During the first week in October it was my privilege to spend four (4) hours with my nurse manager/supervisor in the pediatric ward of the hospital I work. The four hours were spent one day during 2 o’clock in the afternoon to 6.p.m. Mrs. V.P is an advance nurse specialized in pediatrics and happens to be nurse manager for the pediatric unit in that hospital. The unit comprises of pediatrics medical, pediatric surgical and a separate unit where children with infected diseases are isolated during the active course of the disease.
The daily census for these three units amounts to an average of 10 children each. Staffing is through one registered nurse (RN) per unit for each shift; two, Licensed Registered Nurses (LPNs); two Certified Nursing Assistants (CNAs) and one patient care technician (PCT). Mrs.V.P was promoted area supervisor pediatric unit of this hospital after completing training specializing in pediatrics five years ago. Prior to this promotion she gave exemplary services as associate pediatric area supervisor for three years in the hospital she now serves as unit/areas manager.

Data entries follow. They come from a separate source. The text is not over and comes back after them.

(** ** A new limit *)
Definition new_limits (now period_us quota_us burst_us : Z) (x : scx_cgroup_ctx) : scx_cgroup_ctx :=
  let x := on_rw (set_period_start now) x in
  let x := if quota_us =? CBW_RUNTUME_INF_RAW then on_ro (set_limits CBW_RUNTUME_INF_RAW (u64 (period_us * 1000)) 0 CBW_RUNTUME_INF) x
           else on_ro (set_limits (u64 (quota_us * 1000)) (u64 (period_us * 1000)) (u64 (burst_us * 1000)) (div_round_up (u64 (quota_us * CBW_REPLENISH_PERIOD)) period_us)) x in
  on_rw (set_burst_remaining (s64 (xo_burst (cx_ro x)))) x.
Lemma set_bandwidth_run now a period_us quota_us burst_us x s : cb_cgx s !! a = Some x →
  cbw_set_bandwidth now a period_us quota_us burst_us s = Some (0, with_cgx <[a := new_limits now period_us quota_us burst_us x]> s).
Proof.
  intros Hx. unfold cbw_set_bandwidth, new_limits. erewrite ST_bind_run; [|by apply wrx_run].
  destruct (quota_us =? CBW_RUNTUME_INF_RAW); (erewrite ST_bind_run; [|apply wrx_run; apply lookup_insert_eq]); rewrite with_cgx_twice;
    (erewrite ST_bind_run; [|apply wrx_run; apply lookup_insert_eq]); by rewrite with_cgx_twice.
Qed.
Lemma div_round_up_ceil a b : 0 <= a → 0 < b → a + b < two64 → (div_round_up a b - 1) * b < a <= div_round_up a b * b.
Proof.
  intros Ha Hb Hab. unfold div_round_up. rewrite (u64_small (a + b)) by (unfold is_u64; lia). rewrite u64_small by (unfold is_u64; lia).
  pose proof (Z.div_mod (a + b - 1) b ltac:(lia)). pose proof (Z.mod_pos_bound (a + b - 1) b Hb). nia.
Qed.
Lemma new_limits_parent now period_us quota_us burst_us x : let y := new_limits now period_us quota_us burst_us x in
  xo_id (cx_ro y) = xo_id (cx_ro x) ∧ xo_eff_parent_id (cx_ro y) = xo_eff_parent_id (cx_ro x).
Proof. unfold new_limits. by destruct (_ =? _). Qed.
Lemma ctx_at_update s id a x y id' : cbw_wf s → cb_cgrp_map s !! id = Some a → cb_cgx s !! a = Some x →
  ctx_at (with_cgx <[a := y]> s) id' = if decide (id' = id) then Some y else ctx_at s id'.
Proof.
  intros Hs Ha Hx. unfold ctx_at. simpl. case_decide as E; [subst; rewrite Ha; simpl; by rewrite lookup_insert_eq|].
  destruct (cb_cgrp_map s !! id') as [b|] eqn:Eb; [|done]. simpl. rewrite lookup_insert_ne; [done|]. intros ->. apply E. by eapply wf_inj.
Qed.

(** * Effective parents

    The effective parent of a cgroup is the nearest cgroup above it with a context.  When a cgroup gets a
    context, those below it that pointed past it are moved over. *)

Section repoint.
Context (from to : Z).

(** One context, moved over. *)
Definition moved (self id : Z) (x : scx_cgroup_ctx) : scx_cgroup_ctx :=
  if negb (id =? self) && (xo_eff_parent_id (cx_ro x) =? from) then on_ro (set_eff_parent to) x else x.
Definition moved_all (self : Z) (l : list cgroup) (s : cbw) : cbw :=
  with_cgx (λ m, foldl (upd_at cg_id (λ c, moved self (cg_id c)) (cb_cgrp_map s)) m l) s.
Lemma moved_id self id x : xo_id (cx_ro (moved self id x)) = xo_id (cx_ro x).
Proof. unfold moved. by destruct (_ && _). Qed.
Lemma moved_nquota self id x : xo_nquota (cx_ro (moved self id x)) = xo_nquota (cx_ro x).
Proof. unfold moved. by destruct (_ && _). Qed.
Lemma moved_ub_field self id x : xo_nquota_ub (cx_ro (moved self id x)) = xo_nquota_ub (cx_ro x).
Proof. unfold moved. by destruct (_ && _). Qed.
Lemma moved_eff self id x : xo_eff_parent_id (cx_ro (moved self id x)) = if negb (id =? self) && (xo_eff_parent_id (cx_ro x) =? from) then to else xo_eff_parent_id (cx_ro x).
Proof. unfold moved. by destruct (_ && _). Qed.

(** Updates of other contexts commute with a store. *)
Lemma upds_insert {E} (key : E → Z) g ids es (m : gmap Z scx_cgroup_ctx) a v : (∀ e, e ∈ es → ids !! key e ≠ Some a) →
  foldl (upd_at key g ids) (<[a := v]> m) es = <[a := v]> (foldl (upd_at key g ids) m es).
Proof.
  revert m. induction es as [|e es IH]; intros m Ha; [done|]. simpl. rewrite <-IH by (intros d Hd; apply Ha; by right). f_equal.
  unfold upd_at. specialize (Ha e ltac:(left)). destruct (ids !! key e) as [b|]; [|done]. by rewrite alter_insert_ne by congruence.
Qed.
(** The contexts under their cgroups, after an update of some. *)
Lemma ctx_at_moved self l s id : cbw_wf s → NoDup (cg_id <$> l) → ctx_at (moved_all self l s) id = (if decide (id ∈ cg_id <$> l) then moved self id else λ x, x) <$> ctx_at s id.
Proof.
  intros Hs Hnd. unfold ctx_at. change (cb_cgrp_map (moved_all self l s)) with (cb_cgrp_map s). destruct (cb_cgrp_map s !! id) as [a|] eqn:Ea; [|done]. cbn [mbind option_bind].
  destruct (wf_cgx _ Hs _ _ Ea) as (_ & x & Hx & _). rewrite Hx. simpl. case_decide as Hin.
  - apply list_elem_of_fmap in Hin as (c & -> & Hc). apply (upds_at cg_id (λ c, moved self (cg_id c)) _ _ _ _ _ c); [done| |done|done|done]. intros i j b. by apply wf_inj.
  - rewrite upds_other; [by rewrite Hx|]. intros c Hc Eb. apply Hin. rewrite <-(wf_inj s _ _ _ Hs Eb Ea). by apply list_elem_of_fmap_2.
Qed.
Lemma moved_wf self l s : cbw_wf s → NoDup (cg_id <$> l) → cbw_wf (moved_all self l s).
Proof.
  intros Hs Hnd. split; [|by destruct Hs|by destruct Hs]. intros id a Hi. pose proof (ctx_at_moved self l s id Hs Hnd) as E. unfold ctx_at in E. change (cb_cgrp_map (moved_all self l s)) with (cb_cgrp_map s) in *.
  destruct (wf_cgx _ Hs _ _ Hi) as (Hn & x & Hx & Ex). rewrite Hi in E. cbn [mbind option_bind] in E. rewrite Hx in E. simpl in E. split; [done|]. eexists. split; [exact E|]. case_decide; [by rewrite moved_id|done].
Qed.

(** The bound of a cgroup depends on its own and its parent's context only. *)
Lemma ub_of_moved self l s x : cbw_wf s → NoDup (cg_id <$> l) → ub_of (moved_all self l s) x = ub_of s x.
Proof.
  intros Hs Hnd. unfold ub_of. rewrite ctx_at_moved by done. destruct (ctx_at s _) as [p|]; simpl; [|done]. case_decide; [by rewrite moved_ub_field|done].
Qed.

(** Moving on the way down is moving first and then computing the bounds. *)
Lemma repoint_loop_run self l s : cbw_wf s → NoDup (cg_id <$> l) → repoint_loop l self from to s = update_ub_loop l (moved_all self l s).
Proof.
  revert s. induction l as [|c l IH]; intros s Hs Hnd; cbn [repoint_loop update_ub_loop]; [unfold moved_all, with_cgx; by destruct s|].
  rewrite fmap_cons in Hnd. pose proof Hnd as [Hni Hnd']%NoDup_cons. set (s1 := moved_all self [c] s). assert (cbw_wf s1) as Hs1 by by apply moved_wf, NoDup_singleton.
  assert (moved_all self (c :: l) s = moved_all self l s1) as Ecl by done. unfold cbw_get_cgroup_ctx_with_id.
  destruct (cb_cgrp_map s !! cg_id c) as [a|] eqn:Ea.
  - destruct (wf_cgx _ Hs _ _ Ea) as (Hn & x & Hx & Eid). rewrite (ST_bind_run _ _ _ _ _ (ctx_some s _ a Ea)), (ST_bind_run _ _ _ _ _ (ctx_some (moved_all self (c :: l) s) _ a Ea)).
    rewrite (proj2 (Z.eqb_neq a NULL)) by done. erewrite ST_bind_run; [|by apply rdx_run]. rewrite Eid, Z.eqb_refl. cbn [negb]. set (y := moved self (cg_id c) x).
    assert (s1 = with_cgx <[a := y]> s) as Es1 by (unfold s1, moved_all, with_cgx; simpl; unfold upd_at; rewrite Ea; by rewrite (alter_known _ a x _ Hx)).
    assert (cb_cgx s1 !! a = Some y) as Hy1 by (rewrite Es1; apply lookup_insert_eq).
    assert ((if negb (cg_id c =? self) && (xo_eff_parent_id (cx_ro x) =? from) then wrx a (on_ro (set_eff_parent to)) else mret tt) s = Some (tt, s1)) as E1.
    { rewrite Es1. unfold y, moved. destruct (_ && _); [by apply wrx_run|]. unfold mret, ST_ret. f_equal. f_equal. symmetry. apply with_cgx_id. by apply insert_id. }
    rewrite (ST_bind_run _ _ _ _ _ E1), (ST_bind_run _ _ _ _ _ (update_ub_run s1 (cg_id c) a y Hs1 Ea Hy1)). cbn [Z.eqb negb].
    assert (cb_cgx (moved_all self (c :: l) s) !! a = Some y) as Hy2.
    { pose proof (ctx_at_moved self (c :: l) s (cg_id c) Hs Hnd) as E. unfold ctx_at in E. change (cb_cgrp_map (moved_all self (c :: l) s)) with (cb_cgrp_map s) in E. rewrite Ea in E. cbn [mbind option_bind] in E. rewrite Hx in E.
      rewrite decide_True in E by left. exact E. }
    rewrite (ST_bind_run _ _ _ _ _ (update_ub_run (moved_all self (c :: l) s) (cg_id c) a y (moved_wf self (c :: l) s Hs Hnd) Ea Hy2)). cbn [Z.eqb negb].
    rewrite Ecl, (ub_of_moved self l s1 y Hs1 Hnd'). set (v := on_ro (set_nquota_ub (ub_of s1 y)) y). rewrite IH; [|by apply (update_wf_id s1 a y)|done]. f_equal.
    unfold moved_all, with_cgx. simpl. f_equal. apply upds_insert. intros d Hd Ed. apply Hni. rewrite (wf_inj s _ _ _ Hs Ea Ed). by apply list_elem_of_fmap_2.
  - rewrite (ST_bind_run _ _ _ _ _ (ctx_none s _ Ea)), (ST_bind_run _ _ _ _ _ (ctx_none (moved_all self (c :: l) s) _ Ea)). rewrite Z.eqb_refl. rewrite IH by done. rewrite Ecl.
    f_equal. f_equal. unfold s1, moved_all, with_cgx. simpl. unfold upd_at. rewrite Ea. by destruct s.
Qed.
End repoint.

(** ** The nearest cgroup above *)

Lemma occurs_nodup path t p u : occurs path t p u → NoDup (path ++ tree_ids t) → NoDup (p ++ tree_ids u).
Proof.
  induction 1 as [path t|path id cs c p u Hc Ho IH]; [done|]. intros Hnd. apply IH. rewrite <-app_assoc. eapply sublist_NoDup; [exact Hnd|]. apply sublist_app; [done|]. simpl. apply sublist_skip.
  clear -Hc. induction cs as [|d cs IH]; [by apply not_elem_of_nil in Hc|]. simpl. apply elem_of_cons in Hc as [<-|Hc]; [apply sublist_inserts_r; done|apply sublist_inserts_l; by apply IH].
Qed.
Lemma occurs_split path t p u : occurs path t p u → (length path < length p)%nat → ∃ q, p = path ++ root_id t :: q.
Proof.
  intros Ho Hl. inversion Ho as [|? id cs c ? ? Hc Ho']; subst; [lia|]. destruct (occurs_path _ _ _ _ Ho') as [q ->]. exists q. by rewrite <-app_assoc.
Qed.
Lemma occurs_same path t p u : occurs path t p u → length p = length path → p = path ∧ u = t.
Proof.
  intros Ho Hl. inversion Ho as [|? id cs c ? ? Hc Ho']; subst; [done|]. destruct (occurs_path _ _ _ _ Ho') as [q ->]. rewrite !length_app in Hl. simpl in Hl. lia.
Qed.

Section nearest.
Context (conf : cbw_conf).
(** The nearest of the cgroups [p] that [f] holds of, [0] if there is none. *)
Definition nearest_of (f : Z → bool) (p : list Z) : Z := default 0 (List.find f (rev (drop (Z.to_nat (cf_root_level conf)) p))).
Definition others_managed (s : cbw) (r id : Z) : bool := managed s id && negb (id =? r).

Lemma nearest_in f p : nearest_of f p = 0 ∨ nearest_of f p ∈ p.
Proof.
  unfold nearest_of. destruct (List.find _ _) as [i|] eqn:E; [|by left]. right. simpl. apply find_in in E as [Hi _]. apply list_elem_of_In, in_rev, list_elem_of_In in Hi.
  eapply elem_of_sublist; [exact Hi|apply sublist_drop].
Qed.
(** A cgroup [r] that gets a context takes over those that pointed to the nearest one above it. *)
Lemma nearest_takeover s path r q : (Z.to_nat (cf_root_level conf) <= length path)%nat → NoDup (path ++ r :: q) → 0 ∉ q → managed s r = true →
  let from := nearest_of (managed s) path in let before := nearest_of (others_managed s r) (path ++ r :: q) in
  nearest_of (managed s) (path ++ r :: q) = if before =? from then r else before.
Proof.
  intros Hl Hnd H0 Hr from before. apply NoDup_app in Hnd as (_ & Hdis & [Hrq _]%NoDup_cons). subst from before. unfold nearest_of. rewrite !drop_app_le by done. set (top := drop _ path).
  assert (∀ i, i ∈ top → i ∈ path) as Htop by (intros i Hi; eapply elem_of_sublist; [exact Hi|apply sublist_drop]).
  rewrite !rev_app_distr. cbn [rev]. rewrite <-!app_assoc, !find_app. cbn [app List.find]. rewrite Hr.
  assert (List.find (others_managed s r) (rev q) = List.find (managed s) (rev q)) as Eq.
  { apply find_ext. intros i Hi. unfold others_managed. rewrite (proj2 (Z.eqb_neq i r)); [by rewrite andb_true_r|]. intros ->. apply Hrq. apply list_elem_of_In, in_rev, list_elem_of_In in Hi. done. }
  assert (List.find (others_managed s r) (rev top) = List.find (managed s) (rev top)) as Et.
  { apply find_ext. intros i Hi. unfold others_managed. rewrite (proj2 (Z.eqb_neq i r)); [by rewrite andb_true_r|]. intros ->. apply list_elem_of_In, in_rev, list_elem_of_In in Hi. apply (Hdis r (Htop _ Hi)). left. }
  assert (others_managed s r r = false) as -> by (unfold others_managed; by rewrite Z.eqb_refl, andb_false_r). rewrite Eq, Et.
  destruct (List.find (managed s) (rev q)) as [i|] eqn:Ei; simpl; [|by rewrite Z.eqb_refl]. apply find_in in Ei as [Hi _]. apply list_elem_of_In, in_rev, list_elem_of_In in Hi.
  rewrite (proj2 (Z.eqb_neq _ _)); [done|]. intros E. destruct (List.find (managed s) (rev top)) as [j|] eqn:Ej; simpl in E; [|by subst].
  apply find_in in Ej as [Hj _]. apply list_elem_of_In, in_rev, list_elem_of_In in Hj. subst j. apply (Hdis i (Htop _ Hj)). by right.
Qed.
End nearest.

With regards to management styles observed there were many elements in Mrs. V.P. character worthy of emulation. In my opinion she is neither totally authoritarian nor democratic, but wisely blends the two in achieving cooperation from her staff. There are two types of authoritative management styles practiced in the modern world currently. One is exploitative whereby managers use threats to achieve goals the other is benevolent in which motivation to function according to rules is based on punishment and rewards system (Modaff, Butler & DeWine, 2008).
When practicing democratic management a supervisor/ manager is open encouraging employees’ participation in decision-making process. There is no single decision making by administration and employees compelled to follow (Minier, 2001). Mrs. V.K’s astute management blending autocratic with democratic was demonstrated when an incident occurred on the surgical pediatric unit. She was notified via the telephone. The doctor reporting the indecent tried making the registered nurse on duty responsible for incorrect medication recording and administration.
She used authority to defend the rights of her staff by reiterating the protocol though which such complaints must be addressed. Then asked that evidence supportive of all accusations pertaining to the incident be brought to her office. Almost immediately both doctor and registered nurse were engaged in a meeting with her for about an hour (Terry, 2003).
No decisions were made regarding who was to be blame. Her approach was that it is not a blaming game, but rather a question of patient safety for which every member of the health care team is accountable even she as a manager. Therefore, the resolution entailed tendering an incident report, which will be investigated for possible future system adjustments (Choi, (2007). In my opinion that was a magnificent resolution to the incident, incorporating authority with democracy.
The management process which was observed seemed in alignment with organizational goals and projected patient outcomes. Much of the data retrieved pertaining to planning; organizing, staffing, directing and controlling were obtained from interviewing Mrs. V.P.
Planning was undertaken through daily allocation of duties based on staffing requirements. Weekly meetings were held with unit heads/registered nurses to verify staffing needs and plan, who will head each shift along with supporting LPNs, CNAs and PCTs. Off duties are requested and discussed with staff in endorsing their agreement with the assigned shifts and days off.
Organizing clinical areas to ensure that pediatric patients’ safety during hospitalizations was mandatory. Children are very active and could fall or enter into difficult circumstances if left unsupervised. Even though many of them are hospitalized only the very weak ones tend to remain in bed all the time. Therefore, organizing for safety is essential in all the units. Doors are not locked, but a security in placed on each floor and doors have alarms in case a child tries to get out. The alarms have a central focus alert system.
Staffing is very important since children require more supervision than adults. With an average census of 10 children per unit/ floor the staffing distribution per shift seems adequate. Very serious cases are transferred to the intensive care unit.
Directing is from behind and not authoritatively announcing who is in charge. Every nurse/ health care provider is in charge of the duties required to perform on that particular shift. Mrs. V. P. explained that she visits the units once per shift and leaves supportive management to registered nurses who report to her at eh end of the day.
Controlling seems not to be a part of Mrs. V.P character. This does not mean that she is fare laissez-faire allowing anything to happen on the units, but she gives opportunities all senior staff/ registered nurses opportunities to take control of events on their shift and report any discrepancies.
Choi, S. (2007). Democratic Leadership: The Lessons of Exemplary Models for Democratic Governance. The International Journal of Leaderships Studies. 2( 3), 243-262
Minier, J. (2001). Is democracy a normal good? Evidence from democratic movements. Southern Economic Journal, 67(4), 996-1008.
Modaff, D. Butler, J., & DeWine, S. (2008). Organizational Communication: Foundations, Challenges, and Misunderstandings (3rd ed) Glenview: Pearson Education
Terry, L. (2003). Leadership of public bureaucracies: The administrator as conservator (2nd ed.). Armonk, NY: M. E. Sharpe.